I went to uniprot and downloaded protein sequences and ensembl id (ENST) I converted ENST to ENSG (because, if I had understood) a ENSG represent a physical location in genome and ENST are variants. Until this point everything is OK. But then I try to get the corresponding coding sequence . I went to ensembl and download sequence with ENSG. For each ENSG I look for the ENST who codes the corresponding protein. a large amount of ENSG (~50% ) don't have transcript which exactly match the protein sequence.
I had more success using exonerate on cds sequence (from ensembl) 6% of protein/DNA sequence have (mismatch, indel, insert). This is clearly better, but:
Is the exonerate way a good way to do this?
Why this amount of non matching uniprot protein ensemble coding sequence?

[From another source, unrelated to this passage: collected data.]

Lemma _siftup_loop_ordered fuel : ∀ heap pos,
  pos < length heap → length heap - (2 * pos + 1) ≤ fuel →
  up_inv heap pos →
  ∃ heap' pos',
    _siftup_loop fuel heap (length heap) pos (2 * pos + 1) = Ok (heap', pos')
    ∧ length heap' = length heap
    ∧ pos' < length heap'
    ∧ length heap' ≤ 2 * pos' + 1
    ∧ up_inv heap' pos'.
Proof.
  induction fuel as [|fuel IH]; intros heap pos Hlt Hfuel Hinv;
    cbn [_siftup_loop].
  { exists heap, pos. split_and!; [done..|lia|done]. }
  destruct (decide (2 * pos + 1 < length heap)) as [Hc|Hc]; last first.
  { exists heap, pos. split_and!; [done..|lia|done]. }
  assert (∃ child V,
    (if decide (2 * pos + 1 + 1 < length heap) then
       c ← getitem heap (2 * pos + 1);
       r ← getitem heap (2 * pos + 1 + 1);
       Ok (if negb (node_lt c r) then 2 * pos + 1 + 1 else 2 * pos + 1)
     else Ok (2 * pos + 1)) = Ok child
    ∧ (child = 2 * pos + 1 ∨ child = 2 * pos + 2)
    ∧ heap !! child = Some V
    ∧ ∀ i o, (i = 2 * pos + 1 ∨ i = 2 * pos + 2) → heap !! i = Some o →
             (freq V ≤ freq o)%Z)
    as (child & V & -> & Hchild & HV & Hmin).
  { destruct (lookup_lt_is_Some_2 heap (2 * pos + 1) Hc) as [c Hcl].
    destruct (decide (2 * pos + 1 + 1 < length heap)) as [Hr|Hr].
    - destruct (lookup_lt_is_Some_2 heap (2 * pos + 1 + 1) Hr) as [r Hrl].
      rewrite (getitem_Ok _ _ _ Hcl), (getitem_Ok _ _ _ Hrl). monad_step.
      unfold node_lt. destruct (freq c <? freq r)%Z eqn:Hcmp; cbn [negb].
      + apply Z.ltb_lt in Hcmp. exists (2 * pos + 1), c.
        split_and!; [done|by left|done|].
        intros i o [-> | ->] Ho; [|replace (2 * pos + 2) with (2 * pos + 1 + 1)
          in Ho by lia]; simplify_eq; lia.
      + apply Z.ltb_ge in Hcmp. exists (2 * pos + 1 + 1), r.
        split_and!; [done|right; lia|done|].
        intros i o [-> | ->] Ho; [|replace (2 * pos + 2) with (2 * pos + 1 + 1)
          in Ho by lia]; simplify_eq; lia.
    - exists (2 * pos + 1), c. split_and!; [done|by left|done|].
      intros i o [-> | ->] Ho; [simplify_eq; lia|].
      apply lookup_lt_Some in Ho. lia. }
  monad_step. rewrite (getitem_Ok _ _ _ HV). monad_step.
  rewrite setitem_Ok by done. monad_step.
  pose proof (lookup_lt_Some _ _ _ HV) as Hchildlt.
  pose proof (parent_of_child pos child Hchild) as Hpc.
  assert (pos < child) as Hpc' by lia.
  rewrite <-(length_insert heap pos V).
  destruct (IH (<[pos:=V]> heap) child) as (heap' & pos' & Hloop & Hlen' & Hrest).
  { by rewrite length_insert. }
  { rewrite length_insert. lia. }
  { destruct Hinv as [Ha Hb]. split.
    - intros i c p Hi Hic Hpic Hci Hpi.
      destruct (decide (i = pos)) as [->|Hipos].
      + rewrite list_lookup_insert_eq in Hci by done. injection Hci as <-.
        pose proof (heapq_facts.parent_lt pos Hi).
        rewrite list_lookup_insert_ne in Hpi by lia.
        apply (Hb child V p); [lia|done|done|done|done].
      + rewrite list_lookup_insert_ne in Hci by done.
        destruct (decide ((i - 1) `div` 2 = pos)) as [Hpar|Hpar].
        * rewrite Hpar in Hpi. rewrite list_lookup_insert_eq in Hpi by done.
          injection Hpi as <-. apply (Hmin i c); [|done].
          destruct (parent_spec i Hi); lia.
        * rewrite list_lookup_insert_ne in Hpi by done. eauto.
    - intros i c g Hi Hpar _ Hci Hg.
      pose proof (heapq_facts.parent_lt i Hi).
      rewrite list_lookup_insert_ne in Hci by lia.
      rewrite Hpc in Hg. rewrite list_lookup_insert_eq in Hg by done.
      injection Hg as <-.
      apply (Ha i c V); [done|lia|lia|done|by rewrite Hpar]. }
  exists heap', pos'. rewrite length_insert in Hlen', Hloop.
  rewrite length_insert. split_and!; [|done|..].
  - by rewrite Hloop.
  - by destruct Hrest as (? & ? & ?).
  - by destruct Hrest as (? & ? & ?).
  - by destruct Hrest as (? & ? & ?).
Qed.
(** [old in s] *)
Fixpoint occurs (old s : string) : bool :=
  prefix old s ||
  match s with
  | EmptyString => false
  | String _ s' => occurs old s'
  end.

(** [sorted(l)] for strings: a stable sort by the order of their characters. *)
Fixpoint insert_sorted (x : string) (l : list string) : list string :=
  match l with
  | [] => [x]
  | y :: l' => if String.ltb x y then x :: l else y :: insert_sorted x l'
  end.

Definition sorted (l : list string) : list string :=
  fold_right insert_sorted [] l.

(** [get_available_layouts], given whether the [layouts] directory exists
    and what [os.listdir] returns for it. *)
Definition get_available_layouts (dir_exists : bool) (listdir : list string) : list string :=
  let layouts :=
    if dir_exists
    then fold_left
           (fun layouts f =>
              if endswith f ".lay" then layouts ++ [replace ".lay" "" f] else layouts)
           listdir []
    else [] in
  sorted layouts.

End Further.

(** ** A concrete layout *)

Module ConcreteMore.
Import Concrete.

(** What the one layout of [arcade] holds: a corridor of three cells with a
    wall at its end and food in the middle, Pacman and one ghost. *)
#[export] Instance corridor_layout : LayoutData := {|
  lay_width := fun _ => 3;
  lay_height := fun _ => 1;
  lay_walls := fun _ x _ => x =? 2;
  lay_food := fun _ x _ => x =? 1;
  lay_capsules := fun _ => [];
  lay_agentPositions := fun _ => [(true, (0, 0)); (false, (1, 0))]
|}.

(** A request for [num_games] games of an agent of the type [agent_type],
    without training. *)
Definition agent_request (agent_type : string) (num_games : Z) : RequestData :=
  {| d_grid := None; d_iterations := None; d_discount := None; d_noise := None;
     d_livingReward := None; d_episodes := None; d_epsilon := None; d_alpha := None;
     d_layout := None; d_agent := Some agent_type;
     d_numTraining := Some 0; d_numGames := Some num_games |}.

(** The files of a layouts directory. *)
Definition some_files : list string :=
  ["smallGrid.lay"; "README.txt"; "mediumClassic.lay"; "capsuleClassic.lay"]%string.

End ConcreteMore.
(** * Properties *)

Unset Implicit Arguments.

(** ** Equality tests and dicts *)

Lemma state_eqb_eq (s t : State) : state_eqb s t = true <-> s = t.
Proof.
  destruct s as [x y|], t as [x' y'|]; simpl; split; intros H;
    try discriminate; try reflexivity.
  - apply andb_true_iff in H as [Hx Hy].
    apply Z.eqb_eq in Hx, Hy. now subst.
  - injection H as -> ->. now rewrite !Z.eqb_refl.
Qed.
(** A whole record at the tail of a ring: the decoder returns it and has moved
    the tail past it. *)
Lemma ring_readRecord_body (r : ring.t) (cpu misc hsize : Z) (b : Body)
  (rest : list byte) :
  ring.window r = encode_record misc hsize b ++ rest -> body_ok b ->
  readRecord r cpu
  = (ring.advance (length (encode_record misc hsize b)) r, (record_of cpu b, None)).
Proof.
  intros Hwin Hok. destruct b as [id lost | data]; cbn [encode_record] in Hwin |- *;
    rewrite <- app_assoc in Hwin.
  - rewrite (readRecord_header_exact (reader := ring_Reader) r cpu _ _ Hwin
               (length_encode_header _ _ _)).
    rewrite decode_encode_header. cbn [Type_].
    change (perfRecordLost mod 2 ^ 32 =? perfRecordLost) with true. cbv iota zeta.
    unfold readLostRecords.
    rewrite (binary_Read_ok_exact (consume 8 r) NativeEndian {| ID := 0; Lost := 0 |}
               (encode_lost id lost) rest).
    + rewrite decode_encode_lost. cbn [Lost binary_Size lostHeader_Binary consume
                                      ring_Reader record_of].
      rewrite ring_advance_advance, length_app, length_encode_header, length_encode_lost.
      cbn in Hok. rewrite Z.mod_small by exact Hok. reflexivity.
    + cbn [unread consume ring_Reader]. rewrite ring.window_advance, Hwin.
      apply drop_app_length'. symmetry. apply length_encode_header.
    + apply length_encode_lost.
    + discriminate.
  - rewrite (readRecord_header_exact (reader := ring_Reader) r cpu _ _ Hwin
               (length_encode_header _ _ _)).
    rewrite decode_encode_header. cbn [Type_].
    change (perfRecordSample mod 2 ^ 32 =? perfRecordLost) with false.
    change (perfRecordSample mod 2 ^ 32 =? perfRecordSample) with true. cbv iota zeta.
    unfold readRawSample, encode_sample in *. rewrite <- app_assoc in Hwin.
    rewrite (binary_Read_ok_exact (consume 8 r) NativeEndian {| u32 := 0 |}
               (order_PutUint NativeEndian 4 (Z.of_nat (length data))) (data ++ rest)).
    + cbn [binary_decode uint32_Binary u32 binary_Size consume ring_Reader record_of].
      rewrite take_ge by (rewrite length_order_PutUint; lia).
      cbn in Hok. rewrite order_Uint_PutUint_small
        by (change (2 ^ (Z.of_nat 4 * 8)) with (2 ^ 32); lia).
      rewrite Nat2Z.id, ring_advance_advance.
      rewrite !length_app, length_encode_header, length_order_PutUint.
      destruct data as [| d data].
      * cbn. reflexivity.
      * rewrite (io_ReadFull_ok_exact (reader := ring_Reader) _ _ (d :: data) rest).
        -- rewrite repeat_length. cbn [consume ring_Reader errors_Wrap].
           rewrite ring_advance_advance. do 2 f_equal; lia.
        -- cbn [unread ring_Reader]. rewrite ring.window_advance, Hwin.
           rewrite <- drop_drop.
           rewrite (drop_app_length' _ _ 8) by (symmetry; apply length_encode_header).
           apply drop_app_length'. symmetry. apply length_order_PutUint.
        -- rewrite repeat_length. reflexivity.
        -- discriminate.
    + cbn [unread consume ring_Reader]. rewrite ring.window_advance, Hwin.
      apply drop_app_length'. symmetry. apply length_encode_header.
    + apply length_order_PutUint.
    + discriminate.
Qed.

I think you misunderstood EnsEMBL annotations, ENSTs are not variants. ENSG denotes a gene and ENST denotes a transcript. Both have genomic coordinates and protein-coding transcripts have translations, often associated with a UniProt acc if the protein is represented in UniProt. Now if you have UniProt acc for one species that you want to map to proteins in EnsEMBL for another species, you could download the protein sequences from the EnsEMBL ftp site and use them for mapping with your tool of choice. However, keep in mind that even closely related species will have differences at the protein level, the number of differences will depend on how close or distant the species are.
Thanks you for your answers. It is helpfull. I had a problem to clearly understand what whas ENST.